Do any lines in the data below contain "slice"? If so, copy every one of them.

START Records for the exercise

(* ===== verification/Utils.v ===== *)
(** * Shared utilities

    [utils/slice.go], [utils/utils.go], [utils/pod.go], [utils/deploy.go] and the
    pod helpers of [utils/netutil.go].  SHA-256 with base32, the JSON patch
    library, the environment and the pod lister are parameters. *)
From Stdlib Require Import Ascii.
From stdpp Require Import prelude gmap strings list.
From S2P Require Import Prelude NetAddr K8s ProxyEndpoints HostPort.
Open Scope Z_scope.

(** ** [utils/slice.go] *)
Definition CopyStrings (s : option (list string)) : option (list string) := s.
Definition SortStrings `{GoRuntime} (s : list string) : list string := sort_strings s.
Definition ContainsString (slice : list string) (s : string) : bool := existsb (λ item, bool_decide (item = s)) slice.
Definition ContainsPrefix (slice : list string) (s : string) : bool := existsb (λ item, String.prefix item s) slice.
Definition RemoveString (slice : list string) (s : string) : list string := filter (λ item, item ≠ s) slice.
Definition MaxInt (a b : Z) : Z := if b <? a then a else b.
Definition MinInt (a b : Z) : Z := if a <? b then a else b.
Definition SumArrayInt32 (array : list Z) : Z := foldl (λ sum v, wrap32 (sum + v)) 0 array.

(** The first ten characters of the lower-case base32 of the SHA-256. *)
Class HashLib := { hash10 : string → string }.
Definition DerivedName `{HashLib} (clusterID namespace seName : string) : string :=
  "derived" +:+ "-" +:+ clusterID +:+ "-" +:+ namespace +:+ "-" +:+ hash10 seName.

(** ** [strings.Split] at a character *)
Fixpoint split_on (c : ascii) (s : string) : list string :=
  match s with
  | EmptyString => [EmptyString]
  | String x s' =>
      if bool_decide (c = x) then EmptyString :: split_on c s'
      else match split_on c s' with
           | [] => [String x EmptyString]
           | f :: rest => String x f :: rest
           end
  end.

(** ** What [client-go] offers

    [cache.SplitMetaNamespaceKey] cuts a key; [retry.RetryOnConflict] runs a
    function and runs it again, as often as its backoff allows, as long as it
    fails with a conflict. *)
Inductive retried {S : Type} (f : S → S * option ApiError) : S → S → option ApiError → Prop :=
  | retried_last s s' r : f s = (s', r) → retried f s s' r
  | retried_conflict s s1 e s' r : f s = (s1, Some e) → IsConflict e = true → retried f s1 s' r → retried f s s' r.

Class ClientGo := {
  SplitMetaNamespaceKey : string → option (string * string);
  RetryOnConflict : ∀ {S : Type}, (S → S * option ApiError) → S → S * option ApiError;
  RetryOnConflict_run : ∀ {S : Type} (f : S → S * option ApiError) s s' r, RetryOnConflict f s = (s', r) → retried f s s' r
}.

END Records for the exercise

> [Exercise result]:
    [utils/slice.go], [utils/utils.go], [utils/pod.go], [utils/deploy.go] and the
(** ** [utils/slice.go] *)
Definition ContainsString (slice : list string) (s : string) : bool := existsb (λ item, bool_decide (item = s)) slice.
Definition ContainsPrefix (slice : list string) (s : string) : bool := existsb (λ item, String.prefix item s) slice.
Definition RemoveString (slice : list string) (s : string) : list string := filter (λ item, item ≠ s) slice.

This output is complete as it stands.